Debilidad del rival. A medida que con Gallardo  se fortalecía River Plate, el rival, Boca, en estos cinco años ha ido en franca involución. Atrás quedó la era de gloria de Carlos Bianchi de principios de siglo. Hoy, Boca es un equipo desangelado, incapaz de retener talentos y mucho menos de darle certera sustitución, a pesar de aún seguir triunfando en el torneo local.

Rey de las batallas cortas. Los equipos de Gallardo tienen gran intensidad y son buenos en duelos eliminatorios. Sus títulos se resumen en: Dos Libertadores, una Sudamericana, una Suruga Bank, tres Recopas Sudamericanas, dos Copas Argentinas y una Supercopa Argentina. De los 10 títulos con River, ninguno fue liga, de largo aliento. Las batallas internacionales le han dado prestigio a River  y Gallardo se ha vuelto un maestro de la eliminación directa. Ganó 51 de las 62 eliminatorias que disputó: un aplastante 82.25%.

 

Buenos recambios. A pesar de lesiones, ventas de jugadores y  afines, Gallardo siempre sabe seleccionar el armado del equipo para que no pierda el nivel que lo ha llevado tan lejos. Ha tenido tino para rearmar a una apetecida plantilla de River año tras año.

Nunca encerrarse.
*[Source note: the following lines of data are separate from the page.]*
(* ===== verification/Dispatch.v ===== *)
(** The table of handlers [oper] of [esfs.c]: what FUSE calls for each
    request, and what the handler gives back. *)

From S2P Require Import Prelude Posix Types Util Mflock Block Snapshot Mfd SnSteps FuseFd FuseDir FusePath Mount.

(** ** Requests and responses *)

(** A request with the arguments that reach the handler; [fh] is the handle
    in [fuse_file_info], [flags] its flags, [size] the size of a buffer. *)
Inductive request :=
  | RqGetattr (path : string)
  | RqReadlink (path : string)
  | RqMknod (path : string) (mode : Z)
  | RqMkdir (path : string) (mode : Z)
  | RqUnlink (path : string)
  | RqRmdir (path : string)
  | RqSymlink (path link : string)
  | RqRename (path newpath : string)
  | RqLink (path newpath : string)
  | RqChmod (path : string) (mode : Z)
  | RqChown (path : string) (uid gid : Z)
  | RqTruncate (path : string) (newsize : Z)
  | RqOpen (path : string) (flags : Z)
  | RqRead (fh : Z) (buf : list Z) (size off : Z)
  | RqWrite (fh : Z) (buf : list Z) (off : Z)
  | RqStatfs (path : string)
  | RqFlush (fh : Z)
  | RqRelease (fh : Z)
  | RqFsync (fh datasync : Z)
  | RqSetxattr (path name : string)
  | RqGetxattr (path name : string)
  | RqListxattr (path : string)
  | RqRemovexattr (path name : string)
  | RqOpendir (path : string)
  | RqReaddir (fh : Z)
  | RqReleasedir (fh : Z)
  | RqFsyncdir (fh : Z)
  | RqAccess (path : string) (mask : Z)
  | RqCreate (path : string) (mode flags : Z)
  | RqFtruncate (fh newsize : Z)
  | RqFgetattr (fh : Z)
  | RqUtimens (path : string) (atim mtim : Z).

(** The return value, with what the handler stores through its pointers. *)
Inductive response (B : Type) :=
  | RsCode (r : Z)
  | RsHandle (r : Z) (fh : option Z)
  | RsStat (r : Z) (st : option stat_t)
  | RsData (r : Z) (buf : list Z)
  | RsNames (r : Z) (buf : B).
Arguments RsCode {B}.
Arguments RsHandle {B}.
Arguments RsStat {B}.
Arguments RsData {B}.
Arguments RsNames {B}.

(** ** The table *)

Section Dispatch.
Context {B : Type} (filler : B -> string -> option stat_t -> option B) (empty : B).
Context (uid : Z) (granted : stat_t -> Z -> bool).

Abbreviation lk := mflock_lock.
Abbreviation ul := mflock_unlock.

Definition code (m : M Z) : M (response B) := r ← m; mret (RsCode r).
Definition handle (m : M (Z * option Z)) : M (response B) := '(r, fh) ← m; mret (RsHandle r fh).

Definition dispatch (rq : request) : M (response B) :=
  match rq with
  | RqGetattr path => '(r, st) ← esfs_getattr path; mret (RsStat r st)
  | RqReadlink _ => code esfs_readlink
  | RqMknod _ _ => code esfs_mknod
  | RqMkdir path mode => code (esfs_mkdir lk ul path mode)
  | RqUnlink path => code (esfs_unlink lk ul path)
  | RqRmdir path => code (esfs_rmdir path)
  | RqSymlink _ _ => code esfs_symlink
  | RqRename _ _ => code esfs_rename
  | RqLink _ _ => code esfs_link
  | RqChmod path mode => code (esfs_chmod lk ul path mode)
  | RqChown path uid gid => code (esfs_chown lk ul path uid gid)
  | RqTruncate path newsize => code (esfs_truncate lk ul path newsize)
  | RqOpen path flags => handle (esfs_open lk ul path flags)
  | RqRead fh buf size off => '(r, buf) ← esfs_read lk ul fh buf size off; mret (RsData r buf)
  | RqWrite fh buf off => code (esfs_write lk ul fh buf off)
  | RqStatfs path => code (esfs_statfs path)
  | RqFlush _ => code esfs_flush
  | RqRelease fh => code (esfs_release fh)
  | RqFsync fh datasync => code (esfs_fsync fh datasync)
  | RqSetxattr _ _ => code esfs_setxattr
  | RqGetxattr _ _ => code esfs_getxattr
  | RqListxattr _ => code esfs_listxattr
  | RqRemovexattr _ _ => code esfs_removexattr
  | RqOpendir path => handle (esfs_opendir path)
  | RqReaddir fh => '(r, buf) ← esfs_readdir filler fh empty; mret (RsNames r buf)
  | RqReleasedir fh => code (esfs_releasedir fh)
  | RqFsyncdir _ => code esfs_fsyncdir
  | RqAccess path mask => code (esfs_access uid granted path mask)
  | RqCreate path mode flags => handle (esfs_create lk ul path mode flags)
  | RqFtruncate fh newsize => code (esfs_ftruncate lk ul fh newsize)
  | RqFgetattr fh => r ← esfs_fgetattr fh; mret match r with Ok st => RsStat 0 (Some st) | Err e => RsStat (- e) None end
  | RqUtimens path atim mtim => code (esfs_utimens path atim mtim)
  end.

(** Requests served one after the other. *)
Fixpoint serve (rqs : list request) : M (list (response B)) :=
  match rqs with
  | [] => mret []
  | rq :: r => rs ← dispatch rq; rss ← serve r; mret (rs :: rss)
  end.
End Dispatch.
(** Creating and opening a new file. *)
Lemma create_new s name flags mode :
  os_faults s = [] -> absent_at s (resolve name) -> has flags O_CREAT = true -> S_ISDIR (Z.lor S_IFREG mode) = false ->
  exists s' ino, sys_open name flags mode s = (Ok (fresh_fd s), s') /\ created s s' (resolve name) ino [] /\
    open_on s' (fresh_fd s) ino (Z.land flags O_ACCMODE) (has flags O_APPEND).
Proof.
  intros Hf Ha Hc Hd. set (a := snd (add_node (resolve name) (Z.lor S_IFREG mode) s)).
  pose proof (added_node s (resolve name) (Z.lor S_IFREG mode) (proj2 Ha) : added s a _) as Had.
  exists (opened a (fresh_ino s) flags), (fresh_ino s). split_and!; [by apply open_create | | apply (opened_open_on a)].
  split; [done | apply fresh_ino_free | | | | | | by eexists |].
  - apply file_at_unopened. by apply (add_node_file_at s (resolve name) (Z.lor S_IFREG mode)).
  - intros i n Hi. by apply (ad_others _ _ _ Had).
  - intros q i c H. apply file_at_unopened. by eapply added_file_at.
  - intros q Hq H. apply absent_at_fds. by eapply added_absent.
  - intros fd i acc app H. by apply opened_other.
  - intros Hwf Hok. destruct (add_tree s (resolve name) (Z.lor S_IFREG mode) Hwf Hok Ha : os_wf a /\ same_but _ _ a) as [Hwfa Hsa].
    split; [by apply os_wf_fds | exact Hsa].
Qed.

(** Filling it. *)
Lemma created_data s s' p ino c d : created s s' p ino c -> created s (set_data ino d s') p ino d.
Proof.
  intros [Hf Hn Hat Hin Hk Ha Ho Hfds Htr].
  assert (Hne : forall i n, os_inodes s !! i = Some n -> ino <> i) by (intros; congruence).
  split; try done.
  - by eapply file_at_set_data.
  - intros i n Hi. cbn. rewrite lookup_alter_ne by by eapply Hne. by apply Hin.
  - intros q i e Hq. eapply file_at_grows; [apply (grows_data s') | by apply Hk |].
    destruct Hq as (_ & _ & m & Hi & _). cbn. by rewrite lookup_alter_ne by by eapply Hne.
  - intros q Hq H. destruct (Ha _ Hq H) as [Hd Hno]. split; [by eapply walk_grows; [apply (grows_data s') |] | done].
  - intros Hwf Hok. destruct (Htr Hwf Hok) as [Hwf' Hs']. pose proof (frame_set_data (eq ino) ino d s' eq_refl) as Hfr.
    split; [by eapply os_wf_frame |]. intros q Hq. rewrite (frame_same_but _ _ _ Hfr), (Hs' q Hq); [done |].
    intros (i & Hi & <-). apply Hq. destruct Hat as (_ & Hp & _). by eapply (wf_inj _ Hwf').
Qed.
(* ===== verification/Descriptors.v ===== *)
(** Which descriptors a handle owns.

    [owned fds s0 s] accounts for the descriptor table of [s] against the one
    of [s0]: the descriptors of [fds] have been opened since, each once, and
    the others are as they were.  Closing the steps of a snapshot handle gives
    the table of [s0] back. *)

From S2P Require Import Prelude Posix PosixSpec PosixPath Types Util Mfd SnSteps.

Record owned (fds : list Z) (s0 s : os) : Prop := {
  ow_nodup : NoDup fds;
  ow_mine : forall fd, fd ∈ fds -> 0 <= fd /\ os_fds s0 !! fd = None /\ is_Some (os_fds s !! fd);
  ow_rest : forall fd, fd ∉ fds -> of_key <$> os_fds s !! fd = of_key <$> os_fds s0 !! fd
}.

#[global] Instance owned_perm : Proper ((≡ₚ) ==> (=) ==> (=) ==> iff) owned.
Proof.
  intros l l' Hl s0 ? <- s ? <-. assert (Hin : forall fd, fd ∈ l <-> fd ∈ l') by (intros fd; by rewrite Hl).
  split; intros []; split; try (by rewrite <-Hl) || (by rewrite Hl); intros fd Hfd.
  - apply ow_mine0. by rewrite Hin.
  - apply ow_rest0. by rewrite Hin.
  - apply ow_mine0. by rewrite <-Hin.
  - apply ow_rest0. by rewrite <-Hin.
Qed.

Lemma owned_nil s : owned [] s s.
Proof. split; [constructor | | done]. intros fd H. by apply not_elem_of_nil in H. Qed.

(** Opening, reading and closing. *)
Lemma owned_open fds s0 s ino flags : owned fds s0 s -> owned (fresh_fd s :: fds) s0 (opened s ino flags).
Proof.
  intros []. pose proof (fresh_fd_free s) as Hfr. pose proof (fresh_fd_ge s) as Hge.
  assert (Hni : fresh_fd s ∉ fds) by (intros Hin; destruct (ow_mine0 _ Hin) as (_ & _ & [? ?]); congruence).
  split; [by constructor | |].
  - intros fd [-> | Hin]%elem_of_cons; cbn.
    + rewrite lookup_insert_eq. split_and!; [lia | | by eexists]. pose proof (ow_rest0 _ Hni) as E. rewrite Hfr in E.
      by destruct (os_fds s0 !! fresh_fd s).
    + rewrite lookup_insert_ne by (by intros <-). by apply ow_mine0.
  - intros fd [Hne Hin]%not_elem_of_cons. cbn. rewrite lookup_insert_ne by done. by apply ow_rest0.
Qed.

Lemma owned_frame touch fds s0 s s' : frame touch s s' -> owned fds s0 s -> owned fds s0 s'.
Proof.
  intros Hf []. split; [done | |].
  - intros fd Hin. destruct (ow_mine0 _ Hin) as (? & ? & [o Ho]). split_and!; [done | done |].
    pose proof (fr_fds _ _ _ Hf fd) as E. rewrite Ho in E. by destruct (os_fds s' !! fd).
  - intros fd Hin. rewrite (fr_fds _ _ _ Hf). by apply ow_rest0.
Qed.

Lemma owned_delete fd fds s0 s : owned (fd :: fds) s0 s -> owned fds s0 (set_fds (delete fd (os_fds s)) s).
Proof.
  intros []. apply NoDup_cons in ow_nodup0 as [Hni Hnd]. split; [done | |].
  - intros fd' Hin. cbn. rewrite lookup_delete_ne by (by intros <-). apply ow_mine0. by apply list_elem_of_further.
  - intros fd' Hin. cbn. destruct (decide (fd' = fd)) as [-> | Hne].
    + rewrite lookup_delete_eq. destruct (ow_mine0 fd (list_elem_of_here _ _)) as (_ & -> & _). done.
    + rewrite lookup_delete_ne by done. apply ow_rest0. by apply not_elem_of_cons.
Qed.

(** ** Closing *)

(** The descriptors among some numbers: negative ones stand for none. *)
Definition real_fds (l : list Z) : list Z := filter (fun fd => 0 <= fd) l.

Definition step_fds (step : sn_steps_t) : list Z :=
  real_fds [step_mapfd step; step_datfd step; match step_dirfd step with Some fd => fd | None => -1 end].

Lemma step_fds_two p a b : 0 <= a -> 0 <= b -> step_fds (SnStep p a b None) = [a; b].
Proof. intros Ha Hb. unfold step_fds, real_fds. cbn [step_mapfd step_datfd step_dirfd]. rewrite !filter_cons.
  by do 2 rewrite decide_True by done. Qed.

Lemma step_fds_one p a b : a < 0 -> 0 <= b -> step_fds (SnStep p a b None) = [b].
Proof.
  intros Ha Hb. unfold step_fds, real_fds. cbn [step_mapfd step_datfd step_dirfd].
  rewrite !filter_cons. rewrite (decide_False (P := 0 <= a)) by lia. by rewrite decide_True.
Qed.

Lemma step_fds_map p a b : 0 <= a -> b < 0 -> step_fds (SnStep p a b None) = [a].
Proof.
  intros Ha Hb. unfold step_fds, real_fds. cbn [step_mapfd step_datfd step_dirfd].
  rewrite !filter_cons. rewrite decide_True by done. by rewrite (decide_False (P := 0 <= b)) by lia.
Qed.

Lemma step_fds_none p a b : a < 0 -> b < 0 -> step_fds (SnStep p a b None) = [].
Proof.
  intros Ha Hb. unfold step_fds, real_fds. cbn [step_mapfd step_datfd step_dirfd].
  rewrite !filter_cons. by rewrite !decide_False by lia.
Qed.

Lemma close_if_open_ok w fd e :
  os_faults (w_os w) = [] -> (0 <= fd -> is_Some (os_fds (w_os w) !! fd)) ->
  close_if_open fd e w = Some (e, set_os (set_fds (if 0 <=? fd then delete fd (os_fds (w_os w)) else os_fds (w_os w)) (w_os w)) w).
Proof.
  intros Hf Ho. unfold close_if_open. destruct (Z.leb_spec 0 fd).
  - destruct (Ho ltac:(lia)) as [o Hfd]. by rewrite (st_bind_run _ _ _ _ _ (sys_run _ _ _ _ (close_ok (w_os w) fd o Hf Hfd))).
  - by destruct w as [[] ? ? ? ? ?].
Qed.

Lemma close_owned w fd e L s0 :
  os_faults (w_os w) = [] -> owned (real_fds [fd] ++ L) s0 (w_os w) ->
  exists x, close_if_open fd e w = Some (e, set_os (set_fds x (w_os w)) w) /\ owned L s0 (set_fds x (w_os w)).
Proof.
  intros Hf Ho. unfold real_fds in Ho. rewrite filter_cons in Ho. eexists. split.
  - apply close_if_open_ok; [done |]. intros Hge. rewrite decide_True in Ho by done. apply Ho, list_elem_of_here.
  - destruct (Z.leb_spec 0 fd).
    + rewrite decide_True in Ho by done. by apply owned_delete.
    + rewrite decide_False in Ho by lia. destruct (w_os w). exact Ho.
Qed.

Lemma real_fds_cons a b l : real_fds (a :: b :: l) = real_fds [a] ++ real_fds (b :: l).
Proof. unfold real_fds. rewrite !(filter_cons _ a). by case_decide. Qed.

Lemma destroy_step_owned w step L s0 :
  os_faults (w_os w) = [] -> owned (step_fds step ++ L) s0 (w_os w) ->
  exists x, destroy_step step 0 w = Some (0, set_os (set_fds x (w_os w)) w) /\ owned L s0 (set_fds x (w_os w)).
Proof.
  intros Hf Ho. unfold step_fds in Ho. rewrite 2!real_fds_cons, <-!app_assoc in Ho. unfold destroy_step.
  destruct (close_owned w (step_mapfd step) (- 0) _ s0 Hf Ho) as (x1 & E1 & H1). rewrite (st_bind_run _ _ _ _ _ E1).
  destruct (close_owned (set_os (set_fds x1 (w_os w)) w) (step_datfd step) (- 0) _ s0 Hf H1) as (x2 & E2 & H2). rewrite (st_bind_run _ _ _ _ _ E2).
  destruct (close_owned (set_os (set_fds x2 (w_os w)) w) (match step_dirfd step with Some fd => fd | None => -1 end) (- 0) _ s0 Hf H2)
    as (x3 & E3 & H3). rewrite (st_bind_run _ _ _ _ _ E3). by exists x3.
Qed.

Lemma destroy_steps_owned mfd L s0 k : forall w,
  os_faults (w_os w) = [] -> (k <= length (sn_steps mfd))%nat ->
  owned (concat (step_fds <$> take k (sn_steps mfd)) ++ L) s0 (w_os w) ->
  exists x, destroy_steps_loop mfd k 0 w = Some (0, set_os (set_fds x (w_os w)) w) /\ owned L s0 (set_fds x (w_os w)).
Proof.
  induction k as [| k IH]; intros w Hf Hk Ho.
  - exists (os_fds (w_os w)). destruct w as [[] ? ? ? ? ?]. done.
  - destruct (lookup_lt_is_Some_2 (sn_steps mfd) k Hk) as [step Hs]. rewrite (take_S_r _ _ _ Hs), fmap_app, concat_app in Ho.
    cbn [fmap list_fmap concat] in Ho. rewrite app_nil_r in Ho.
    rewrite (Permutation_app_comm (concat _) (step_fds step)), <-app_assoc in Ho.
    destruct (destroy_step_owned w step _ s0 Hf Ho) as (x & E & H1).
    destruct (IH (set_os (set_fds x (w_os w)) w) Hf ltac:(lia) H1) as (x' & E' & H').
    exists x'. cbn [destroy_steps_loop]. by rewrite Hs, (st_bind_run _ _ _ _ _ E).
Qed.

(** Every descriptor of the steps. *)
Definition steps_fds (mfd : mfd_t) : list Z := concat (step_fds <$> sn_steps mfd).

Lemma mfd_destroy_owned w mfd s0 :
  os_faults (w_os w) = [] -> 0 <= sn_first_file mfd -> sn_current mfd + 1 = zlen (sn_steps mfd) ->
  owned (steps_fds mfd) s0 (w_os w) ->
  exists x, mfd_destroy_sn_steps mfd w = Some (0, set_os (set_fds x (w_os w)) w) /\ owned [] s0 (set_fds x (w_os w)).
Proof.
  intros Hf H1 Hc Ho. unfold mfd_destroy_sn_steps. destruct (Z.leb_spec 0 (sn_first_file mfd)); [| lia].
  rewrite Hc. unfold zlen. rewrite Nat2Z.id. apply destroy_steps_owned; [done | done |].
  rewrite firstn_all, app_nil_r. exact Ho.
Qed.
(* ===== verification/Returns.v ===== *)
(** Every request comes back: on a world in shape, whatever calls fail, a
    handler that FUSE may call returns, reaches no undefined behaviour on the
    way, and gives back every lock that it took.

    [does P m Q] is total correctness: from a calm world in which the lock
    table and the handles satisfy [P], the computation [m] returns, in a calm
    world in which they satisfy [Q].  What leaves locks and handles alone
    [runs]; for such computations [runs_tac] walks over the code. *)

From S2P Require Import Prelude Posix PosixSpec PosixPath Types Util UtilTheorems Mflock UtilLocking Layout Tree Block.
From S2P Require Import Snapshot SnapshotTheorems Mfd SnSteps FuseFd FuseDir SnapshotDestroy FusePath Mount Dispatch SmallSystem Survival WorldType.

(** ** Calls *)

(** The errno of a failed call is a positive number. *)
Definition fault_ok (f : fault) : Prop := match f with Fail e => 0 < e | _ => True end.
Definition err_ok {A} (r : res A) : Prop := match r with Err e => 0 < e | Ok _ => True end.

(** A call uses up faults, if any, and fails with a proper errno. *)
Definition os_fails {A} (f : os -> res A * os) : Prop :=
  forall s, Forall fault_ok (os_faults s) -> Forall fault_ok (os_faults (snd (f s))) /\ err_ok (fst (f s)).

Lemma pop_fault_fails s : Forall fault_ok (os_faults s) ->
  fault_ok (fst (pop_fault s)) /\ Forall fault_ok (os_faults (snd (pop_fault s))).
Proof. unfold pop_fault. destruct (os_faults s) as [| f r] eqn:E; cbn; [by rewrite E |]. intros H. by apply Forall_cons in H. Qed.

Lemma syscall_fails {A} (body : os -> res A * os) :
  (forall s, os_faults (snd (body s)) = os_faults s /\ err_ok (fst (body s))) -> os_fails (syscall body).
Proof.
  intros H s Hs. unfold syscall. destruct (pop_fault_fails s Hs) as [Hf Hr]. destruct (pop_fault s) as [f s']. cbn in *.
  destruct (H s') as [E He]. destruct f; cbn; rewrite ?E; auto.
Qed.

Lemma syscall_io_fails {A} n (body : Z -> os -> res A * os) :
  (forall k s, os_faults (snd (body k s)) = os_faults s /\ err_ok (fst (body k s))) -> os_fails (syscall_io n body).
Proof.
  intros H s Hs. unfold syscall_io. destruct (pop_fault_fails s Hs) as [Hf Hr]. destruct (pop_fault s) as [f s']. cbn in *.
  destruct (H (io_limit f n) s') as [E He]. destruct f; cbn in *; rewrite ?E; auto.
Qed.

Lemma walk_err s ps e : walk s ps = Err e -> 0 < e.
Proof. induction ps as [| p ps IH]; cbn; [done |]. repeat case_match; intros; simplify_eq; auto; by vm_compute. Qed.

Lemma lookup_err s p e : lookup_path s p = Err e -> 0 < e.
Proof. unfold lookup_path. destruct (walk s _) eqn:E; [case_match; intros; simplify_eq; by vm_compute |]. intros [= <-]. by eapply walk_err. Qed.
Lemma does_opendir path : does st (esfs_opendir path) (fun r => quiet (opens F (add_handle (snd r) D))).
Proof using.
  apply does_path_sn; [done | |].
  - intros snpath fpath. unfold esfs_opendir_sn. eapply does_bind_runs; [apply runs_malloc_mfd |]. intros [m |] _; [| apply does_no_dir].
    assert (Hgo : forall there, there <> mfd_main -> there <> mfd_sn_root ->
      does st ('(waserror, mfd) ← mfd_get_sn_steps m snpath SN_STEPS_F_DIR;
        if negb (waserror =? 0) then mret (waserror, None)
        else if sn_first_file mfd =? -1 then waserror ← mfd_destroy_sn_steps mfd; mret (if negb (waserror =? 0) then waserror else - ENOENT, None)
        else fh ← new_handle (set_is_main there mfd); mret (0, Some fh)) (fun r => quiet (opens F (add_handle (snd r) D)))).
    { intros there Hne1 Hne2. eapply does_bind_runs; [apply runs_get_sn_steps |]. intros [r m'] Hm. cbn in Hm.
      destruct (Z.eqb_spec r 0) as [-> |]; cbn [negb]; [| apply does_no_dir]. destruct (Hm eq_refl) as (Hs & _ & Hd).
      destruct (_ =? -1); [eapply does_bind_runs; [by apply runs_destroy_steps |]; intros e _; apply does_no_dir |].
      apply does_new_dir. unfold dir_ok. cbn [is_main set_is_main]. destruct there; [done | done | by split; [| apply Hd] ..]. }
    destruct (is_there snpath); [| by apply Hgo ..].
    eapply does_bind_runs; [apply runs_sys; eauto with keeps fails |]. intros [fd | e] _; [apply does_new_dir; by eexists | apply does_no_dir].
  - intros fpath. unfold esfs_opendir_main. eapply does_bind_runs; [apply runs_malloc_mfd |]. intros [m |] _; [| apply does_no_dir].
    eapply does_bind_runs; [apply runs_sys; eauto with keeps fails |]. intros [fd | e] _; [apply does_new_dir; by eexists | apply does_no_dir].
Qed.

Lemma does_releasedir fh : fh ∈ D -> does st (esfs_releasedir fh) (fun _ => quiet (opens F (D ∖ {[ fh ]}))).
Proof using.
  intros Hin. apply does_dir; [done |]. intros m Hm. unfold dir_ok in Hm. eapply (does_bind_serves _ _ any).
  - destruct (is_main m); [destruct Hm as [d ->]; serves_tac .. | |]; destruct Hm as [Hs _]; by apply serves_runs, runs_destroy_steps.
  - intros ret _. eapply does_bind; [by apply does_free_dir |]. intros ?. by apply does_ret.
Qed.

Lemma does_readdir {B} (filler : B -> string -> option stat_t -> option B) fh buf : fh ∈ D -> does st (esfs_readdir filler fh buf) same.
Proof using.
  intros Hin. apply does_dir; [done |]. intros m Hm. unfold dir_ok in Hm. apply (does_same _ any), serves_runs.
  destruct (is_main m); [destruct Hm as [d ->]; apply runs_readdir_loop .. | |]; destruct Hm; by apply runs_sn_readdir.
Qed.
End Files.
End Handlers.

#[local] Hint Resolve serves_mkdir serves_unlink serves_rmdir serves_chmod serves_chown serves_truncate serves_statfs serves_access
  serves_utimens : serves.
Ltac unfold_unsupported :=
  unfold esfs_readlink, esfs_mknod, esfs_symlink, esfs_rename, esfs_link, esfs_flush, esfs_setxattr, esfs_getxattr, esfs_listxattr,
    esfs_removexattr, esfs_fsyncdir.

(** ** Requests *)

(** What FUSE may ask: a handle is one that is open, of the right kind. *)
Definition allowed (files dirs : gset Z) (rq : request) : bool :=
  match rq with
  | RqRead fh _ _ _ | RqWrite fh _ _ | RqFlush fh | RqRelease fh | RqFsync fh _ | RqFtruncate fh _ | RqFgetattr fh => bool_decide (fh ∈ files)
  | RqReaddir fh | RqReleasedir fh | RqFsyncdir fh => bool_decide (fh ∈ dirs)
  | _ => true
  end.

(** The handles that are open after a response. *)
Definition after {B} (files dirs : gset Z) (rq : request) (rs : response B) : gset Z * gset Z :=
  match rq, rs with
  | RqOpen _ _, RsHandle _ o | RqCreate _ _ _, RsHandle _ o => (add_handle o files, dirs)
  | RqOpendir _, RsHandle _ o => (files, add_handle o dirs)
  | RqRelease fh, _ => (files ∖ {[ fh ]}, dirs)
  | RqReleasedir fh, _ => (files, dirs ∖ {[ fh ]})
  | _, _ => (files, dirs)
  end.

Section Requests.
Context (root dir : string) {T : IdleTable} {B : Type} (filler : B -> string -> option stat_t -> option B) (empty : B).
Context (uid : Z) (granted : stat_t -> Z -> bool).
Abbreviation dispatch := (dispatch filler empty uid granted).
Abbreviation serve := (serve filler empty uid granted).
Abbreviation does := (does root dir).

(** The requests are allowed, each with the handles that are open when it comes. *)
Fixpoint orderly (files dirs : gset Z) (rqs : list request) (w : world) : bool :=
  match rqs with
  | [] => true
  | rq :: r =>
      allowed files dirs rq &&
      match dispatch rq w with
      | Some (rs, w') => let '(files', dirs') := after files dirs rq rs in orderly files' dirs' r w'
      | None => true
      end
  end.

Definition served (F D : gset Z) (rq : request) (rs : response B) : asn :=
  quiet (opens (after F D rq rs).1 (after F D rq rs).2).

(** The value that a handler returns becomes its response. *)
Lemma does_respond {A} F D (m : M A) (f : A -> response B) (rq : request) (Q : A -> asn) :
  does (quiet (opens F D)) m Q -> (forall a t h, Q a t h -> served F D rq (f a) t h) ->
  does (quiet (opens F D)) (a ← m; mret (f a)) (served F D rq).
Proof using. intros Hm H. eapply does_bind; [exact Hm |]. intros a. apply does_ret, H. Qed.

Lemma dispatch_returns F D rq : allowed F D rq = true -> does (quiet (opens F D)) (dispatch rq) (served F D rq).
Proof using.
  intros Ha.
  assert (Hserves : forall {A} (m : M A) (f : A -> response B), serves root dir m (fun _ => True) ->
    (forall a, after F D rq (f a) = (F, D)) -> does (quiet (opens F D)) (a ← m; mret (f a)) (served F D rq)).
  { intros A m f Hm Hf. eapply does_respond; [by eapply does_same |]. intros a t h Hq. unfold served. by rewrite Hf. }
  destruct rq; cbn [allowed] in Ha; try apply bool_decide_eq_true_1 in Ha; cbn [dispatch]; unfold code, handle;
    try (by apply Hserves; [unfold_unsupported; serves_tac |]).
  - eapply does_bind; [eapply does_same, serves_getattr |]. intros [r st]. by apply does_ret.
  - eapply does_bind; [apply does_open |]. intros [r o]. by apply does_ret.
  - eapply does_bind; [by apply does_read |]. intros [r b]. by apply does_ret.
  - by eapply does_respond; [apply does_write |].
  - by eapply does_respond; [apply does_release |].
  - by eapply does_respond; [apply does_fsync |].
  - eapply does_bind; [apply does_opendir |]. intros [r o]. by apply does_ret.
  - eapply does_bind; [by apply does_readdir |]. intros [r b]. by apply does_ret.
  - by eapply does_respond; [apply does_releasedir |].
  - eapply does_bind; [apply does_create |]. intros [r o]. by apply does_ret.
  - by eapply does_respond; [apply does_ftruncate |].
  - eapply does_bind; [by apply does_fgetattr |]. intros [s | e]; by apply does_ret.
Qed.
(** The tree of a history is one where each file can be worked on. *)
Lemma hist_tree_ok R w h f e : hist_inv R w h -> h_files h !! f = Some e -> tree_ok R (h_ids h) f (w_os w).
Proof.
  intros [] He. pose proof (hv_files0 _ _ He) as []. destruct hv_sns0. split; try done.
  - intros id0 Hid. apply fh_clear0. destruct (h_ids h); [done |]. injection Hid as ->. apply list_elem_of_here.
  - intros id0 Hid. destruct (h_ids h) as [| i ids]; [done |]. injection Hid as ->. destruct (fe_views e) as [| v vs] eqn:Ev; [done |].
    destruct (fh_steps0 0%nat id0 v _ eq_refl eq_refl eq_refl) as [(Hm & Hd & _) | [(c & map & dat & _ & Hm & Hd & _) | (map & _ & Hm & _ & Hd)]];
      split; intros Hx; try (by eapply is_dir_not_file); destruct Hx as (n & Hn & _); congruence.
Qed.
Aunque el partido de ayer ante Boca fue el menos vistoso de al menos todo 2019, Gallardo no apuesta a encerrarse. Al contrario, mantiene los 90 la virtud ofensiva de buscar siempre ampliar el marcador y resolver los duelos sin pasajes de ansiedad. Esto le ha servido mucho en los partidos de ida y vuelta, en especial los primeros, pues suelen llegar con ventaja a la vuelta en el 60% de los casos.

 

Qué iba a imaginar D´Onofrio que Gallardo iba a resultar tan «rendidor»

Identidad y apoyo dirigencial. Gallardo fue la gran apuesta del presidente D´Onofrio, gran artífice de la recomposición de River en la era post descenso. Sin tener más allá que un título de liga en Uruguay, al “Muñeco” se le encomienda la resurrección del club, mientras en la oficina se trabaja sobre el saneamiento financiero de la entidad, recuperación del modelo de desarrollo. Eso sí, tanto el “presi” como Gallardo colocan como una principal condición la total identificación con el club.